# Algae eating tankmate for betta?



## Karin (Jun 25, 2011)

Hi all,

I am new to this, and as some of you know, I have a ten gallon tank with one male (I think) betta. I had thought of adding three kuhli loaches or a couple of dwarf frogs, but I wanted to wait until I was sure the tank had cycled.

Now I've had "Seagull" for about a month and I'm rather attached to him, so I don't really want to risk freaking him out by adding tankmates.

However, I'm starting to have an algae problem, and I'm wondering if there's an unobtrusive algae eater who won't disturb Seagull too much. Any ideas?


----------



## Fishy Freak (Jun 1, 2011)

The kuhli's wont eat algae, but shouldn't bother your betta either


----------



## fishielover123 (Apr 21, 2010)

Like FisheyFreak said, the loaches wont eat the algae. 
I recommend otos. They love live plants but can live without them. You could probably have about 6. Once you have 6 that will be your maximum capacity (unless you have a filter for more than a 10 g)


----------



## Fishy Freak (Jun 1, 2011)

The tank could hold 6 but I wouldn't recommend 6 in a 10.


----------



## Fishy Freak (Jun 1, 2011)

For the algae problem how long are your lights on, do you have live plants?


----------



## Karin (Jun 25, 2011)

Fishy Freak said:


> For the algae problem how long are your lights on, do you have live plants?

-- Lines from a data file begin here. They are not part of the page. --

Lemma unauthenticated_rejected ws t p w :
  truthy (sessionIds w !! ws) = false →
  t = "daily_checkin" ∨ t = "remedial_completed" →
  onMessage jwt_verify ws (Some (mkEnvelope (Some t) p)) w =
  ws_send ws (MsgError "Not authenticated") w.
Proof.
  intros Hs Ht. unfold onMessage. exec.
  destruct (sessionIds w !! ws) as [s|] eqn:E.
  - simpl in Hs. apply bool_decide_eq_false in Hs.
    assert (s = "") as -> by (destruct (decide (s = "")); [done | by destruct Hs]).
    destruct Ht as [-> | ->]; decide_all; cbv beta; by rewrite E.
  - destruct Ht as [-> | ->]; decide_all; cbv beta; by rewrite E.
Qed.

Lemma unknown_type_rejected ws t p w :
  t ≠ Some "connect" → t ≠ Some "daily_checkin" → t ≠ Some "remedial_completed" →
  onMessage jwt_verify ws (Some (mkEnvelope t p)) w =
  ws_send ws (MsgError "Unknown message type") w.
Proof.
  intros H1 H2 H3. unfold onMessage. exec.
  by rewrite !decide_False by done.
Qed.

(** C7. Before authentication a [daily_checkin] or [remedial_completed]
    message is answered with an error frame and nothing else happens: the
    handler is not run and the session variable, the registry, the database
    and the timers are as before.  A message of any other type than the three
    known ones is answered with an error frame in every state, and the socket
    stays as open as it was. *)
Theorem unauthenticated_or_unknown_message_only_errors (ws : nat) (t : option string) (p : option Payload) (w : World) :
  let w' := onMessage jwt_verify ws (Some (mkEnvelope t p)) w in
  (truthy (sessionIds w !! ws) = false →
   t = Some "daily_checkin" ∨ t = Some "remedial_completed" →
   w' = ws_send ws (MsgError "Not authenticated") w) ∧
  (t ≠ Some "connect" → t ≠ Some "daily_checkin" → t ≠ Some "remedial_completed" →
   w' = ws_send ws (MsgError "Unknown message type") w) ∧
  (∀ msg, w' = ws_send ws msg w →
     ws_readyState ws w' = ws_readyState ws w ∧
     sessionIds w' = sessionIds w ∧ connections w' = connections w ∧
     db w' = db w ∧ timers w' = timers w ∧
     ∀ ws', ws' ≠ ws → sockets w' !! ws' = sockets w !! ws').
Proof.
  intros w'. subst w'. split_and!.
  - intros Hs [-> | ->]; apply unauthenticated_rejected; auto.
  - apply unknown_type_rejected.
  - intros msg ->. split_and!; try done.
    + apply ws_readyState_ws_send.
    + intros ws' Hne. simpl. by rewrite lookup_alter_ne.
Qed.

(** C10. A connect message on a session already authenticated as [a], with a
    valid credential of another identity [b], is accepted: the session
    variable becomes [b], the registry binds [b] to this socket and a fresh
    confirmation is sent, while the entry of [a] stays.  The close handler
    then removes the entry of [b] only: the entry of [a] still points at the
    socket, now closed. *)
Theorem reconnect_rebinds_and_leaves_stale_entry (ws : nat) (tok a b : string) (w : World) :
  sessionIds w !! ws = Some a →
  getConnection a w = Some ws →
  jwt_verify tok = Decoded (Some b) → b ≠ "" → a ≠ b →
  let w' := onMessage jwt_verify ws (connect tok) w in
  sessionIds w' !! ws = Some b ∧
  getConnection b w' = Some ws ∧
  getConnection a w' = Some ws ∧
  (ws_readyState ws w = OPEN →
     ws_sent ws w' = ws_sent ws w ++ [MsgConnected b SIMULATION_MODE]) ∧
  getConnection b (onClose ws w') = None ∧
  getConnection a (onClose ws w') = Some ws ∧
  ws_readyState ws (onClose ws w') = CLOSED.
Proof.
  intros Hsa Hca Hv Hb Hab w'. subst w'.
  rewrite (connect_accepted _ _ _ _ Hv Hb).
  assert (sessionIds (ws_send ws (MsgConnected b SIMULATION_MODE)
            (addConnection b ws (assign_studentId ws (Some b) w))) !! ws = Some b)
    as Hsb by apply lookup_insert_eq.
  unfold getConnection in *. split_and!.
  - done.
  - apply lookup_insert_eq.
  - simpl. by rewrite lookup_insert_ne.
  - intros Ho. unfold ws_sent, ws_readyState in *; simpl.
    rewrite lookup_alter_eq. by destruct (sockets w !! ws).
  - rewrite onClose_connections, Hsb, decide_False by done. apply lookup_delete_eq.
  - rewrite onClose_connections, Hsb, decide_False by done.
    rewrite lookup_delete_ne by done. simpl. by rewrite lookup_insert_ne.
  - apply onClose_readyState.
Qed.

I do have live plants, and a couple of them have started getting some brown leaves. So that's another problem. I've probably been leaving the light on too long hoping that would help the plants- from about 7am to 8 or 9pm.


----------



## Karin (Jun 25, 2011)

fishielover123 said:


> Like FisheyFreak said, the loaches wont eat the algae.
> I recommend otos. They love live plants but can live without them. You could probably have about 6. Once you have 6 that will be your maximum capacity (unless you have a filter for more than a 10 g)


Thank you. I have seen otos mentioned before as being good algae eaters. I just wasn't sure if they'd get along with a betta. I guess they're schooling fish, right?


----------



## Karin (Jun 25, 2011)

Fishy Freak said:


> The kuhli's wont eat algae, but shouldn't bother your betta either


I keep hearing that if you want your betta to have tankmates, you have to put them all in the new tank at the same time, or else the betta will get used to being alone in his new environment and won't accept new fish.

I guess it probably just depends on the particular betta, huh?


----------



## Fishy Freak (Jun 1, 2011)

Yes I've had that problem myself with the betta not accepting new guests. but as the Kuhlis will stay mostly at the bottom your chances are better. By adding 3 he wont be chasing the same one either if he doesn't like them. You could try taking him out for a few days if he misbehaves too, that might change his mind.


----------



## Fishy Freak (Jun 1, 2011)

Are you using any fertliser for the plants?


----------



## Fishy Freak (Jun 1, 2011)

If he acceppts the kuhlis you could then in a couple of weeks try the ottos


----------



## Karin (Jun 25, 2011)

Fishy Freak said:


> Are you using any fertliser for the plants?


I have vermiculite under the sand. I thought that would to the job at least for a while. I guess I need to look into fertilizers. It just want to make sure I don't get something that will hurt the fish.


----------



## Fishy Freak (Jun 1, 2011)

You could try adding some liquid C02, that might balance out the algae problem.


----------



## Karin (Jun 25, 2011)

I got one otto. The guy at the pet store said it would be best to start with one just to make sure there is enough for it to eat. Then I can get more if I need to.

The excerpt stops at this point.